If you’ve ever experienced the passing of a loved one, you’re likely to be familiar with probate. Probate can be a challenging and time-consuming process, but there are methods to help avoid it altogether.

If you’re looking to create an estate plan, a probate attorney can help you with a revocable living trust. It can help avoid probate in Florida and create a more peaceful transition for your family at your passing.

What Is Probate?

Probate is a court-supervised process allowing for the identification and distribution of a person’s property and assets after they’ve passed. Additionally, it helps the individual responsible for the person’s estate, called the personal representative, achieve other tasks, including paying off creditors and taxes.

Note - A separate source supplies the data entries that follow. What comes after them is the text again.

(* ===== verification/Task.v ===== *)
(** * Processes: priorities, process groups and sessions ([kernel/sys.c])

    The table of tasks as [setpriority], [setpgid], [setsid] and their readers see it, and
    the part of [copy_process] ([kernel/fork.c]) that enters a new task.  What belongs to
    a whole process (its group, its session, whether it leads a session) is kept once per
    process, in its [signal_struct], and shared by its threads.  Process id namespaces,
    the scheduler, capabilities, the user table and the security hooks are kernel code
    outside the repository: fields of [task_env]. *)
From S2P Require Import Prelude.

Module Task.

Definition MIN_NICE : Z := -20.
Definition MAX_NICE : Z := 19.
Definition PRIO_PROCESS : Z := 0.
Definition PRIO_PGRP : Z := 1.
Definition PRIO_USER : Z := 2.
Definition PF_FORKNOEXEC : Z := 0x40.
(** [PF_SUPERPRIV|PF_WQ_WORKER|PF_IDLE|PF_NO_SETAFFINITY], which a child does not inherit. *)
Definition PF_CLEARED : Z := Z.lor (Z.lor 0x100 0x20) (Z.lor 0x2 0x4000000).
Definition CAP_SYS_NICE : Z := 23.
Definition CLONE_THREAD : Z := 0x10000.
Definition CLONE_PARENT : Z := 0x8000.

(** ** Data *)

(** A [struct pid] is named by its number in the initial namespace, and so is a task;
    [real_parent] is a task and [tgid] the pid of the [group_leader]. *)
Record task := MkTask {
  pid : Z; tgid : Z; real_parent : Z; tflags : Z; nice : Z; t_uid : Z; t_euid : Z
}.

Record signal := MkSignal { s_pgrp : Z; s_session : Z; leader : bool; tty : option Z }.

(** [procs] lists the live tasks, oldest first; [sig] is indexed by thread group.  [user_refs] counts the references taken by [find_user];
    [announced] the sessions told to [proc_sid_connector]. *)
Record table := Table {
  procs : list Z; task_of : Z -> task; sig : Z -> signal; user_refs : Z; announced : list Z
}.

Definition set_nice (n : Z) (t : task) : task :=
  MkTask (pid t) (tgid t) (real_parent t) (tflags t) n (t_uid t) (t_euid t).
Definition set_pgrp (g : Z) (x : signal) : signal := MkSignal g (s_session x) (leader x) (tty x).
Definition set_session (g : Z) (x : signal) : signal := MkSignal (s_pgrp x) g (leader x) (tty x).
Definition set_leader (x : signal) : signal := MkSignal (s_pgrp x) (s_session x) true (tty x).
Definition clear_tty (x : signal) : signal := MkSignal (s_pgrp x) (s_session x) (leader x) None.

Definition upd_task (p : Z) (g : task -> task) (s : table) : table :=
  Table (procs s) (fun i => if i =? p then g (task_of s i) else task_of s i) (sig s)
        (user_refs s) (announced s).
Definition upd_sig (tg : Z) (g : signal -> signal) (s : table) : table :=
  Table (procs s) (task_of s) (fun i => if i =? tg then g (sig s i) else sig s i)
        (user_refs s) (announced s).
Definition add_user_refs (n : Z) (s : table) : table :=
  Table (procs s) (task_of s) (sig s) (user_refs s + n) (announced s).
Definition announce (p : Z) (s : table) : table :=
  Table (procs s) (task_of s) (sig s) (user_refs s) (p :: announced s).

(** The kernel around the calls.  [pid_vnr] is the number of a pid in the caller's
    namespace, [0] where it has none, and [find_vpid] its inverse; [hlist] is the order in
    which the list of a process group holds its members. *)
Record task_env := {
  pid_vnr : Z -> Z;
  find_vpid : Z -> option Z;
  hlist : list Z -> list Z;
  ns_capable : Z -> Z -> bool;             (* over the namespace of this task, capability *)
  can_nice : Z -> Z -> bool;
  security_task_setnice : Z -> Z -> Z;
  security_task_setpgid : Z -> Z -> Z;
  security_task_getpgid : Z -> Z;
  security_task_getsid : Z -> Z;
  make_kuid : Z -> Z;
  find_user : Z -> bool
}.

Section calls.
Context (e : task_env).
Implicit Types s : table.

(** ** The table *)

Definition group_leader s (p : Z) : Z := tgid (task_of s p).
Definition signal_of s (p : Z) : signal := sig s (tgid (task_of s p)).
Definition task_pgrp s (p : Z) : Z := s_pgrp (signal_of s p).
Definition task_session s (p : Z) : Z := s_session (signal_of s p).
Definition thread_group_leader s (p : Z) : bool := tgid (task_of s p) =? p.
Definition same_thread_group s (p q : Z) : bool := tgid (task_of s p) =? tgid (task_of s q).

Definition find_task_by_vpid (nr : Z) s : option Z :=
  match find_vpid e nr with
  | Some p => if bool_decide (p ∈ procs s) then Some p else None
  | None => None
  end.

(** The thread group leaders on the list of a process group, and the first of them. *)
Definition pgrp_tasks s (g : Z) : list Z :=
  hlist e (filter (fun p => thread_group_leader s p = true /\ task_pgrp s p = g) (procs s)).
Definition pid_task_pgid s (g : option Z) : option Z :=
  match g with Some g => head (pgrp_tasks s g) | None => None end.

(** [do_each_pid_thread]: every thread of every process of the group. *)
Definition threads s (l : Z) : list Z := filter (fun p => tgid (task_of s p) = l) (procs s).
Definition each_pid_thread s (g : option Z) : list Z :=
  match g with Some g => pgrp_tasks s g ≫= threads s | None => [] end.

(** ** Priorities *)

Definition nice_to_rlimit (n : Z) : Z := MAX_NICE - n + 1.

Definition set_user_nice (p n : Z) s : table :=
  if (n <? MIN_NICE) || (MAX_NICE <? n) then s else upd_task p (set_nice n) s.

Definition set_one_prio_perm (cur p : Z) s : bool :=
  if (t_uid (task_of s p) =? t_euid (task_of s cur)) || (t_euid (task_of s p) =? t_euid (task_of s cur))
  then true
  else if ns_capable e p CAP_SYS_NICE then true
  else false.

Definition set_one_prio (cur p niceval error : Z) s : Z * table :=
  if negb (set_one_prio_perm cur p s) then (- EPERM, s)
  else if (niceval <? nice (task_of s p)) && negb (can_nice e p niceval) then (- EACCES, s)
  else
    let no_nice := security_task_setnice e p niceval in
    if negb (no_nice =? 0) then (no_nice, s)
    else
      let error := if error =? - ESRCH then 0 else error in
      (error, set_user_nice p niceval s).

(** The loops over [p]. *)
Definition set_prio_loop (cur niceval : Z) (l : list Z) (error : Z) s : Z * table :=
  foldl (fun r p => set_one_prio cur p niceval r.1 r.2) (error, s) l.

(** The user a [PRIO_USER] call is about, [None] when it has no processes, and the
    state with the reference [find_user] takes. *)
Definition prio_user (cur who : Z) s : option Z * table :=
  let uid := make_kuid e who in
  if who =? 0 then (Some (t_uid (task_of s cur)), s)
  else if negb (uid =? t_uid (task_of s cur)) then
    if find_user e uid then (Some uid, add_user_refs 1 s) else (None, s)
  else (Some uid, s).
Definition free_user (cur uid : Z) s : table :=
  if negb (uid =? t_uid (task_of s cur)) then add_user_refs (-1) s else s.

(** [for_each_process_thread], process after process, with its condition. *)
Definition for_each_process_thread s : list Z :=
  filter (fun p => thread_group_leader s p = true) (procs s) ≫= threads s.
Definition user_threads (uid : Z) s : list Z :=
  filter (fun p => t_uid (task_of s p) = uid /\ pid_vnr e p <> 0) (for_each_process_thread s).

Definition setpriority (cur which who niceval : Z) s : Z * table :=
  if (PRIO_USER <? which) || (which <? PRIO_PROCESS) then (- EINVAL, s)
  else
    let niceval := if niceval <? MIN_NICE then MIN_NICE else niceval in
    let niceval := if MAX_NICE <? niceval then MAX_NICE else niceval in
    if which =? PRIO_PROCESS then
      match (if negb (who =? 0) then find_task_by_vpid who s else Some cur) with
      | Some p => set_one_prio cur p niceval (- ESRCH) s
      | None => (- ESRCH, s)
      end
    else if which =? PRIO_PGRP then
      let pgrp := if negb (who =? 0) then find_vpid e who else Some (task_pgrp s cur) in
      set_prio_loop cur niceval (each_pid_thread s pgrp) (- ESRCH) s
    else
      match prio_user cur who s with
      | (None, s) => (- ESRCH, s)
      | (Some uid, s) =>
          let '(error, s) := set_prio_loop cur niceval (user_threads uid s) (- ESRCH) s in
          (error, free_user cur uid s)
      end.

Definition get_one_prio s (retval p : Z) : Z :=
  let niceval := nice_to_rlimit (nice (task_of s p)) in
  if retval <? niceval then niceval else retval.

Definition getpriority (cur which who : Z) s : Z * table :=
  if (PRIO_USER <? which) || (which <? PRIO_PROCESS) then (- EINVAL, s)
  else if which =? PRIO_PROCESS then
    match (if negb (who =? 0) then find_task_by_vpid who s else Some cur) with
    | Some p => (get_one_prio s (- ESRCH) p, s)
    | None => (- ESRCH, s)
    end
  else if which =? PRIO_PGRP then
    let pgrp := if negb (who =? 0) then find_vpid e who else Some (task_pgrp s cur) in
    (foldl (get_one_prio s) (- ESRCH) (each_pid_thread s pgrp), s)
  else
    match prio_user cur who s with
    | (None, s) => (- ESRCH, s)
    | (Some uid, s) =>
        (foldl (get_one_prio s) (- ESRCH) (user_threads uid s), free_user cur uid s)
    end.

(** ** Ids *)

Definition getpid (cur : Z) s : Z := pid_vnr e (tgid (task_of s cur)).
Definition gettid (cur : Z) s : Z := pid_vnr e cur.
Definition getppid (cur : Z) s : Z := pid_vnr e (tgid (task_of s (real_parent (task_of s cur)))).

(** ** Process groups and sessions *)

(** [change_pid] for the two kinds a process has one of. *)
Definition change_pgrp (p g : Z) s : table := upd_sig (tgid (task_of s p)) (set_pgrp g) s.
Definition change_session (p g : Z) s : table := upd_sig (tgid (task_of s p)) (set_session g) s.

(** The caller may act on [p]: its own child, of its session, before an [exec], or itself. *)
Definition setpgid_target (gl p : Z) s : Z :=
  if same_thread_group s (real_parent (task_of s p)) gl then
    if negb (task_session s p =? task_session s gl) then - EPERM
    else if negb (flag_set (tflags (task_of s p)) PF_FORKNOEXEC) then - EACCES
    else 0
  else if negb (p =? gl) then - ESRCH
  else 0.

(** The group to join: a new one named after [p], or a group of the caller's session. *)
Definition setpgid_group (gl p vpid vpgid : Z) s : option Z :=
  if negb (vpgid =? vpid) then
    let pgrp := find_vpid e vpgid in
    match pid_task_pgid s pgrp with
    | Some g => if negb (task_session s g =? task_session s gl) then None else pgrp
    | None => None
    end
  else Some p.

Definition setpgid (cur vpid vpgid : Z) s : Z * table :=
  let gl := group_leader s cur in
  let vpid := if vpid =? 0 then pid_vnr e gl else vpid in
  let vpgid := if vpgid =? 0 then vpid else vpgid in
  if vpgid <? 0 then (- EINVAL, s)
  else match find_task_by_vpid vpid s with
  | None => (- ESRCH, s)
  | Some p =>
      if negb (thread_group_leader s p) then (- EINVAL, s)
      else
        let err := setpgid_target gl p s in
        if negb (err =? 0) then (err, s)
        else if leader (signal_of s p) then (- EPERM, s)
        else match setpgid_group gl p vpid vpgid s with
        | None => (- EPERM, s)
        | Some pgrp =>
            let err := security_task_setpgid e p vpgid in
            if negb (err =? 0) then (err, s)
            else (0, if negb (task_pgrp s p =? pgrp) then change_pgrp p pgrp s else s)
        end
  end.

Definition do_getpgid (cur vpid : Z) s : Z :=
  if vpid =? 0 then pid_vnr e (task_pgrp s cur)
  else match find_task_by_vpid vpid s with
  | None => - ESRCH
  | Some p =>
      let retval := security_task_getpgid e p in
      if negb (retval =? 0) then retval else pid_vnr e (task_pgrp s p)
  end.

Definition getpgid (cur vpid : Z) s : Z := do_getpgid cur vpid s.
Definition getpgrp (cur : Z) s : Z := do_getpgid cur 0 s.

Definition getsid (cur vpid : Z) s : Z :=
  if vpid =? 0 then pid_vnr e (task_session s cur)
  else match find_task_by_vpid vpid s with
  | None => - ESRCH
  | Some p =>
      let retval := security_task_getsid e p in
      if negb (retval =? 0) then retval else pid_vnr e (task_session s p)
  end.

Definition set_special_pids (cur g : Z) s : table :=
  let curr := group_leader s cur in
  let s := if negb (task_session s curr =? g) then change_session curr g s else s in
  if negb (task_pgrp s curr =? g) then change_pgrp curr g s else s.

Definition ksys_setsid (cur : Z) s : Z * table :=
  let gl := group_leader s cur in
  let sid := gl in
  let session := pid_vnr e sid in
  let '(err, s) :=
    if leader (signal_of s gl) then (- EPERM, s)
    else if bool_decide (is_Some (pid_task_pgid s (Some sid))) then (- EPERM, s)
    else
      let s := upd_sig (tgid (task_of s gl)) set_leader s in
      let s := set_special_pids cur sid s in
      let s := upd_sig (tgid (task_of s gl)) clear_tty s in
      (session, s) in
  (err, if 0 <? err then announce gl s else s).

Definition setsid (cur : Z) s : Z * table := ksys_setsid cur s.

(** ** A new task

    What [copy_process] gives the new task [p] under the clone flags [fl]: its thread
    group, its parent, its flags, and, when it is a process of its own, the process group,
    the session and the terminal of the caller.  Its niceness and credentials are those
    of the caller, which the scheduler and a new user namespace may change. *)
Definition child_tgid (cur p fl : Z) s : Z :=
  if flag_set fl CLONE_THREAD then tgid (task_of s cur) else p.
Definition child_parent (cur fl : Z) s : Z :=
  if flag_set fl (Z.lor CLONE_PARENT CLONE_THREAD) then real_parent (task_of s cur) else cur.
Definition child_flags (fl : Z) : Z := Z.lor (Z.ldiff fl PF_CLEARED) PF_FORKNOEXEC.

Definition attach_new_task (cur p fl : Z) s : table :=
  let me := task_of s cur in
  let tg := child_tgid cur p fl s in
  let t := MkTask p tg (child_parent cur fl s) (child_flags (tflags me)) (nice me)
                  (t_uid me) (t_euid me) in
  let s := if tg =? p
           then upd_sig p (fun _ => MkSignal (task_pgrp s cur) (task_session s cur) false
                                             (tty (signal_of s cur))) s
           else s in
  upd_task p (fun _ => t) (Table (procs s ++ [p]) (task_of s) (sig s) (user_refs s) (announced s)).
End calls.
End Task.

When an individual passes away with an estate plan, including a will but no trust, probate becomes necessary.

What Is a Revocable Living Trust?

If you’re looking to set up a trust, there are many to choose from. Revocable living trusts are among the most common.

A revocable living trust is a document you create during your lifetime that helps create a plan for your money and assets after your passing. It helps distinguish who your beneficiaries are and who gets what when you die.

A revocable trust is revocable because you can modify or revoke it at your discretion, as opposed to an irrevocable trust that cannot be changed or revoked.

When you create a trust, you retitle all of your assets in the name of the trust. You select a trusted individual, a trustee, to manage and distribute those assets to your named beneficiaries once you’ve passed. 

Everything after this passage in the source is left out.